In Philadelphia, Mural Arts Program has created over 3,000 murals and works of public art throughout the city since 1984, engaging residents in over 100 communities and transforming neighborhoods through the mural-making process.
The 130-year old Asbury Delaware Church in Buffalo, NY now contains a recording studio, an art gallery, and a 1,000-seat performance hall. The church is a center for arts and culture in that community.
In Washington, D.C., the Town Hall Education Arts and Recreation Campus (THE ARC) contains a 365-seat performing arts theatre, artist studios, and offers an eclectic range of community services. This remarkable arts and education center plays host to more than 2,000 residents every week.
4
Farm 2 Table
Richmond, CA
Nationwide, the USDA estimates that 23.5 million people, including 6.5 million children, live in low-income areas that are more than a mile from a supermarket. In Richmond, California, one in three children is impacted by obesity (the highest rate in the state).
To help combat this health crisis, LISC, the Richmond Children’s Foundation, and other partners have come together to create Farm 2 Table, a unique program that brings fresh, seasonal fruits and vegetables to low-income families at an affordable price.
The program has a tiered structure based on income with some families paying $50 per month, or as low as $10, for two boxes of fresh, locally-grown fruits and vegetables. Lower-income families can also use food stamps to purchase their boxes.
The program fosters a direct business relationship between local farmers and urban communities that benefits local residents, a win-win situation for all involved.
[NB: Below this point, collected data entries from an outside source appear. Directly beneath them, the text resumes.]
(** The objects the application passes hold the bytes that are copied from
    them: for a definition, [size] bytes, or those of the type when [size] is
    0, 1 or the maximum; for a write, [size] bytes, or those of the type when
    [size] is 0, and at most those of a variable: [syncs_server_write] does
    not check. *)
Definition api_ok (a : api_call) : Prop :=
  match a with
  | ApiDefine _ flags (Some bs) size =>
      size <= SYNCS_VARIABLE_SIZE_MAXIMUM -> define_size flags size <= zlen bs
  | ApiWrite flags _ data size =>
      let n := if size =? 0 then syncs_get_size_by_type flags else size in
      0 <= n <= SYNCS_VARIABLE_SIZE_MAXIMUM /\ n <= zlen data
  | _ => True
  end.

(** What the event loop may meet in state [w]: whatever the kernel can report
    (data of at most the free part of the receive buffer), except an
    announcement that is read past a full buffer. *)
Definition epoll_event_ok (w : world) (e : epoll_event) : Prop :=
  match e with
  | EpAccept _ => True
  | EpClient c r => (c < SYNCS_CLIENT_MAXIMUM)%nat /\ recv_fits w c r /\ recv_tickets w c r
  | EpUdp _ r => forall bs, r = RecvData bs -> zlen bs <= SYNCS_CLIENT_BUFFER_SIZE
  end.

Inductive server_step (w w' : world) : Prop :=
  | step_epoll e : epoll_event_ok w e -> epoll_callback e w = Ok (tt, w') -> server_step w w'
  | step_api a : api_ok a -> api_run a w = Ok (tt, w') -> server_step w w'.

Inductive reachable : world -> Prop :=
  | reach_init addr port cid : reachable (mk_world (syncs_server_create addr port cid) [])
  | reach_step w w' : reachable w -> server_step w w' -> reachable w'.

Lemma safe_epoll_callback e w :
  winv w -> epoll_event_ok w e -> wp (epoll_callback e) (fun _ => winv) w.
Proof.
  intros Hw He. destruct e as [r|c r|addr r]; simpl; wp_step.
  - by call safe_add_client.
  - destruct He as (? & ? & ?). by call safe_client_handler.
  - by call safe_udp_handler.
Qed.

Lemma safe_api_run a w : winv w -> api_ok a -> wp (api_run a) (fun _ => winv) w.
Proof.
  intros Hw Ha. destruct a as [cid flags data size| | | |flags cid data size|]; simpl.
  - wp_step. call safe_server_define; [|done]. by intros bs ->.
  - wp_step. by call safe_server_undefine.
  - wp_step. by call safe_server_subscribe_event.
  - by apply safe_server_unsubscribe_event.
  - destruct Ha. wp_step. by call safe_server_write.
  - by apply safe_server_upd.
Qed.

Lemma step_winv w w' : winv w -> server_step w w' -> winv w'.
Proof.
  intros Hw [e He Hr|a Ha Hr].
  - pose proof (safe_epoll_callback e w Hw He) as Hs. unfold wp in Hs. by rewrite Hr in Hs.
  - pose proof (safe_api_run a w Hw Ha) as Hs. unfold wp in Hs. by rewrite Hr in Hs.
Qed.

Lemma reachable_winv w : reachable w -> winv w.
Proof.
  induction 1 as [addr port cid|w w' _ IH Hs]; [apply server_create_wf|by eapply step_winv].
Qed.
End loop.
It opens up new markets for farmers, it creates jobs in the community, and residents incorporate nutritious fruits and vegetables into their daily diets.
5
Community Safety in Olneyville
Providence, RI
Police and community residents working together have made community safety a central part of comprehensive community development plans.
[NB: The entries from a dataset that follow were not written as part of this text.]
(** Two type fields that a subscription accepts. *)
Definition types_compatible (flags type : Z) : bool :=
  (Z.land type SYNCS_TYPE_VAR_MASK =? SYNCS_TYPE_VAR_ANY) ||
  (Z.land flags SYNCS_TYPE_VAR_MASK =? SYNCS_TYPE_VAR_ANY) ||
  (Z.land flags SYNCS_TYPE_VAR_MASK =? type).

Definition subscribe_event (c : nat) (ev : syncs_event) : syncs_event :=
  match scan (fun x => bool_decide (x = Some c)) (ev_consumers ev) with
  | Some _ => ev
  | None =>
      match scan (fun x => bool_decide (x = None)) (ev_consumers ev) with
      | Some i => add_consumer i c ev
      | None => ev
      end
  end.

Definition unsubscribe_event (c : nat) (ev : syncs_event) : syncs_event :=
  match scan (fun x => bool_decide (x = Some c)) (ev_consumers ev) with
  | Some i => drop_consumer i ev
  | None => ev
  end.

Definition define_event (flags n : Z) (data : option (list byte)) (ev : syncs_event) : syncs_event :=
  let ev := ev <| ev_data_type := Z.land flags SYNCS_TYPE_VAR_MASK |> <| ev_data_size := n |> in
  match data with Some bs => ev <| ev_data ::= mem_put 0 (ztake n bs) |> | None => ev end.

(** The updates as constructor terms: nested record updates are slow to
    convert. *)

Lemma event_init_eq ev id :
  syncs_event_init ev id =
    mk_event id (<[0%nat := Byte.x00]> (ev_data ev)) 0 0 0 0 0 0
      ((fun _ => None) <$> ev_consumers ev) None NULL NULL.
Proof. by destruct ev, id. Qed.

Lemma open_new_eq id flags ev :
  open_new id flags ev =
    mk_event id (<[0%nat := Byte.x00]> (ev_data ev)) (Z.land flags SYNCS_TYPE_VAR_MASK) 0 0 0 0 0
      ((fun _ => None) <$> ev_consumers ev) None NULL NULL.
Proof. unfold open_new. by rewrite event_init_eq. Qed.

Lemma write_event_eq c data n uc ev :
  write_event c data n uc ev =
    mk_event (ev_id ev) (mem_put 0 (ztake n data) (ev_data ev)) (ev_data_type ev) n
      (incr_u32 (ev_count ev)) uc (ev_consumers_count ev)
      (if bool_decide (ev_producer ev = Some c) then ev_producers_count ev
       else incr_u32 (ev_producers_count ev))
      (ev_consumers ev) (Some c) (ev_cb ev) (ev_args ev).
Proof.
  unfold write_event. destruct (bool_decide_reflect (ev_producer ev = Some c)) as [E|E];
    destruct ev; simpl in *; by rewrite ?E.
Qed.

Lemma define_event_eq flags n data ev :
  define_event flags n data ev =
    mk_event (ev_id ev) (match data with Some bs => mem_put 0 (ztake n bs) (ev_data ev) | None => ev_data ev end)
      (Z.land flags SYNCS_TYPE_VAR_MASK) n (ev_count ev) (ev_update_counter ev)
      (ev_consumers_count ev) (ev_producers_count ev) (ev_consumers ev) (ev_producer ev)
      (ev_cb ev) (ev_args ev).
Proof. by destruct ev, data. Qed.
In Rhode Island – where LISC’s Building Sustainable Communities program is called “Our Neighborhoods” – police and community residents working together have made community safety a central part of comprehensive community development plans. In Providence’s Olneyville neighborhood, nuisance properties have been transformed into quality affordable housing, helping attract businesses to commercial corridors where crime previously deterred investment. Most recently, thanks to collaboration among LISC, community leaders, neighborhood organizations and the City of Providence, Riverside Park along the Woonasquatucket River has been reborn as a vibrant recreational space used by families, seniors and school groups. These efforts – as well as the broader Our Neighborhood agenda to build healthy neighborhoods – have been embraced by residents, elected officials, local businesses and other stakeholders, and featured in the news as a model that is having a significant impact in Rhode Island.
6
Boys and Girls Clubs
Phoenix, AZ
Healthy communities
offer safe opportunities
for educational and recreational programs
for kids.
Healthy communities offer safe opportunities for educational and recreational programs, particularly for kids. In Phoenix, LISC provided $10 million in New Markets Tax Credits to support new Boys and Girls Club branches throughout the metropolitan area. Each facility offers more than 25,000 square feet of safe, year-round, after-school and summer activities where kids can gain educational competencies and participate in a wide array of indoor and outdoor activities that help them develop positive friendships and lead active, healthy lifestyles. The Centers are typically equipped with a gym, teen center, game and art room, computer lab, outdoor field, and a healthy food meal program. One of the branches is immediately adjacent to a LISC Sustainable Community neighborhood and integrates a LISC/NFL sports field that has also hosted an Arizona Cardinal’s mini football training camp for kids.